One of the new features that will be added to the next release of Security Monitoring is a new Audit Policy Monitor Type. I don’t know if this is something that will beneficial to the average IT administrator, but I did make this a public monitor type so that people who do their own MP Authoring will have access to this type to create monitors for their own audit settings if they so choose. The Security Monitoring MP will use this to set a monitor state for audit settings that it requires in order to properly monitor your environment. My goal for this is to move you away from needing the specific GPO that I’ve written to capture it. This was done for a couple reasons. The first being that the generic GPO has more auditing turned on that what was needed. It was simply a best guess as to what this MP currently tracks and could potentially track down the road. The second means that it now shows you exactly what setting needs to be set.

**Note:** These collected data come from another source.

(** Adjacent edits must be text ranges that do not overlap. *)
Fixpoint edits_disjoint (edits : list ViewOperation) : bool :=
  match edits with
  | previous :: rest =>
    match rest with
    | current :: _ =>
      match previous, current with
      | OpText _ _ _ _ _ e _ _, OpText _ _ _ _ s _ _ _ => (e <=? s) && edits_disjoint rest
      | _, _ => false
      end
    | [] => true
    end
  | [] => true
  end.

(** The chunks of an edited text, from position [end_]. *)
Fixpoint text_chunks (text : jstr) (pos : Z) (edits : list ViewOperation) : option (list jstr) :=
  match edits with
  | [] => Some [drop (Z.to_nat pos) text]
  | OpText _ _ _ _ s e _ replacement :: r =>
    rest ← text_chunks text e r; Some (slice text (Z.to_nat pos) (Z.to_nat s) :: replacement :: rest)
  | _ :: _ => None
  end.

Definition edit_part (part : Part) (edits : list ViewOperation) : result FailStatus Part :=
  match edits, part with
  | OpTool _ _ _ _ _ replacement :: _, PTool tool callId input st =>
    Ok (PTool tool callId input (mkTS (ts_status st) (ts_error st) (Some replacement)))
  | _ :: _, PText text =>
    match text_chunks text 0 edits with Some chunks => Ok (PText (concat chunks)) | None => Throw FInvalid end
  | _, _ => Ok part
  end.

Fixpoint edit_parts (original parts : list Part) (messageParts : list (nat * list ViewOperation)) : result FailStatus (list Part) :=
  match messageParts with
  | [] => Ok parts
  | (partIndex, edits) :: r =>
    match original !! partIndex with
    | Some part => let! p := edit_part part edits in edit_parts original (<[partIndex := p]> parts) r
    | None => Throw FInvalid
    end
  end.

Fixpoint edit_messages (messages next : list ChatMessage) (parts : list (nat * list (nat * list ViewOperation))) : result FailStatus (list ChatMessage) :=
  match parts with
  | [] => Ok next
  | (index, messageParts) :: r =>
    match messages !! index with
    | Some m =>
      let! ps := edit_parts (m_parts m) (m_parts m) messageParts in
      edit_messages messages (<[index := mkMsg (m_id m) (m_role m) ps (m_protected m) (m_archive m)]> next) r
    | None => Throw FInvalid
    end
  end.

(** Each edited part's operations sorted once. *)
Definition sort_edits (parts : list (nat * list (nat * list ViewOperation))) :=
  map (λ im, (im.1, map (λ pe, (pe.1, sort_by edit_cmp pe.2)) im.2)) parts.

(** ** Streaming the ranges *)

Definition range_cmp (a b : EditRange) : Z := Z.of_nat (er_start a) - Z.of_nat (er_start b).

Fixpoint stream_ranges (next : list ChatMessage) (cursor : nat) (ranges : list EditRange) : list ChatMessage :=
  match ranges with
  | [] => drop cursor next
  | r :: rest => take (er_start r - cursor) (drop cursor next) ++ er_replacement r :: stream_ranges next (er_end r) rest
  end.

(** ** The operation *)

Definition materialize (messages : list ChatMessage) (operations : list ViewOperation) (snapshot : option SourceSnapshot) :
    result FailStatus (list ChatMessage) :=
  match operations, snapshot with
  | _ :: _, Some snap =>
    let! byId := index_messages 0 messages [] in
    throw_if negb (zlen (sn_messageIds snap) =? zlen (sn_sourceDigests snap)) || negb (distinct (sn_messageIds snap)) with FInvalid in
    let! digests := check_snapshot messages (sn_messageIds snap) (sn_sourceDigests snap) in
    let! st := op_loop messages byId digests (mkOS [] [] [] []) operations in
    let parts := sort_edits (os_parts st) in
    throw_if negb (forallb (λ im, forallb (λ pe, edits_disjoint pe.2) im.2) parts) with FInvalid in
    let! next := edit_messages messages messages parts in
    let output := stream_ranges next 0 (sort_by range_cmp (os_ranges st)) in
    throw_if negb (distinct (map m_id output)) with FInvalid in
    Ok output
  | _, _ => Throw FInvalid
  end.

Definition materializeOperations (messages : list ChatMessage) (operations : list ViewOperation) (snapshot : option SourceSnapshot) :
    Materialized :=
  match materialize messages operations snapshot with
  | Ok output => mkMat SApplied output
  | Throw status => mkMat (failed status) messages
  end.
End Materialize.

(** ** What validation establishes *)

Definition op_targets (op : ViewOperation) : list jstr :=
  match op with OpRange _ ids _ _ => ids | OpTool _ mid _ _ _ _ | OpText _ mid _ _ _ _ _ _ => [mid] end.

Definition range_indices (r : EditRange) : list nat := seq (er_start r) (er_end r - er_start r).

Section Sound.
Context (sha256Hex : jstr → jstr) (messages : list ChatMessage) (byId : list (jstr * nat)) (digests : list jstr).

(** An index an operation may touch on behalf of [targets]. *)
Definition touchable (targets : list jstr) (i : nat) : Prop :=
  ∃ m, messages !! i = Some m ∧ m_id m ∈ targets ∧ is_true (m_protected m) = false ∧ (i < length digests)%nat.

Record ops_ok (st : OpState) (targets : list jstr) : Prop := {
  oo_whole : os_whole st = flat_map range_indices (os_ranges st);
  oo_nodup : NoDup (os_whole st);
  oo_nonempty : Forall (λ r, (er_start r < er_end r)%nat) (os_ranges st);
  oo_touch : Forall (touchable targets) (os_whole st ++ (os_parts st).*1);
  oo_targets : Forall (λ id, ∃ i, touchable targets i ∧ m_id <$> messages !! i = Some id) targets }.

Lemma matches_lt i d : matches digests i d = true → (i < length digests)%nat.
Proof. unfold matches. intros H%bool_decide_eq_true. by eapply lookup_lt_Some. Qed.

Lemma range_loop_ok index ids ds parts whole w :
  range_loop messages digests index ids ds parts whole = Ok w → NoDup whole →
  w = whole ++ seq index (length ids) ∧ NoDup w
  ∧ ∀ k id, ids !! k = Some id → ∃ m, messages !! (index + k)%nat = Some m ∧ m_id m = id
      ∧ is_true (m_protected m) = false ∧ (index + k < length digests)%nat.
Proof.
  revert index ds whole. induction ids as [|id ids IH]; intros index ds whole; cbn [range_loop].
  { intros [= <-] Hd. simpl. rewrite app_nil_r. split_and!; [done|done|]. by intros k id. }
  destruct (messages !! index) as [m|] eqn:Em; [|done].
  destruct (negb (jeqb _ _) || _ || _ || _ || _) eqn:E1; [done|]. destruct (existsb _ _); [done|]. bool_prop.
  intros Hw Hd. apply IH in Hw as (-> & Hnd & Hk).
  2: { apply NoDup_app. split; [done|]. split; [|apply NoDup_singleton]. by intros x Hx ->%list_elem_of_singleton. }
  split_and!; [by rewrite <- app_assoc|by rewrite <- app_assoc in Hnd; rewrite <- app_assoc|].
  intros [|k] id' Hid; simpl in Hid.
  - simplify_eq. rewrite Nat.add_0_r. exists m. split_and!; [done|by apply jeqb_eq|done|by eapply matches_lt].
  - destruct (Hk k id' Hid) as (m' & ? & ? & ? & ?). exists m'. replace (index + S k)%nat with (S index + k)%nat by lia. auto.
Qed.

Lemma touchable_more targets targets' i : targets ⊆ targets' → touchable targets i → touchable targets' i.
Proof. intros Hs (m & ? & ? & ?). exists m. auto. Qed.

Lemma targets_more targets new :
  Forall (λ id, ∃ i, touchable targets i ∧ m_id <$> messages !! i = Some id) targets →
  Forall (λ id, ∃ i, touchable (targets ++ new) i ∧ m_id <$> messages !! i = Some id) new →
  Forall (λ id, ∃ i, touchable (targets ++ new) i ∧ m_id <$> messages !! i = Some id) (targets ++ new).
Proof.
  intros H1 H2. apply Forall_app. split; [|done]. eapply Forall_impl; [exact H1|].
  intros id (i & Ht & ?). exists i. split; [|done]. eapply touchable_more; [|done]. set_solver.
Qed.

(** One edit of a part of message [index]. *)
Lemma add_edit_ok st targets index p op ids m :
  ops_ok st targets → messages !! index = Some m → is_true (m_protected m) = false → (index < length digests)%nat →
  ops_ok (mkOS (os_ranges st) (add_edit index p op (os_parts st)) (os_whole st) ids) (targets ++ [m_id m]).
Proof.
  intros [H1 H2 H3 H4 H5] Hm Hp Hi. assert (touchable (targets ++ [m_id m]) index) as Ht by (exists m; set_solver).
  split; cbn [os_whole os_ranges os_parts]; try done.
  - apply Forall_app in H4 as [H4 H4']. apply Forall_app.
    assert (∀ l, Forall (touchable targets) l → Forall (touchable (targets ++ [m_id m])) l) as Hmore.
    { intros l Hl. eapply Forall_impl; [exact Hl|]. intros i. apply touchable_more. set_solver. }
    split; [auto|]. unfold add_edit. rewrite keys_set. destruct (has _ _); [auto|]. apply Forall_app. split; [auto|]. by constructor.
  - apply targets_more; [done|]. constructor; [|constructor]. exists index. split; [done|]. by rewrite Hm.
Qed.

The architecture is relatively simple. It is a PowerShell script that uses auditpol.exe to get the audit results of the server being targeted. Auditpol’s documentation can be found here. The script is relatively straight forward, taking the desired audit subcommand and parsing out the current setting (Success, Failure, Success and Failure, and No Auditing). It returns that value in a property bag that is used by the Monitor Type. On top of typical values used by the monitor type (Interval and Sync) the type adds the following input: Result. The Result input will allow you to write a monitor using this monitor type comparing the result from the property bag to what you want it to be. Here is some sample code from a monitor that uses this monitor type:
<UnitMonitor ID=”Security.Monitoring.SecurityAudit.ProcessCreationDC” Accessibility=”Public” Enabled=”true” Target=”Windows!Microsoft.Windows.Server.DC.Computer” ParentMonitorID=”Health!System.Health.ConfigurationState” Remotable=”true” Priority=”Normal” TypeID=”ALIAS!Security.Monitoring.AuditPolMonitorType” ConfirmDelivery=”false”>
<OperationalState ID=”ResultBad” MonitorTypeStateID=”ResultBad” HealthState=”Warning” />
<OperationalState ID=”ResultGood” MonitorTypeStateID=”ResultGood” HealthState=”Success” />
<Result>Success and Failure</Result>
The items in blue are the ones that relate to this monitor type. The items in red are items that Auditpol.exe will need to get the correct results. In the case of this sample the Process Creation setting (which generates 4688 events) needs to have a “Success and Failure” setting. I didn’t put a ton of logic into this, so to be fair, you’ll need to match the exact value (meaning that a value of Success only would in this case generate a state change).
As with any custom MP authoring, it goes without saying that you would need to know the Alias of the Security Monitoring MP in order to properly fill in the type ID.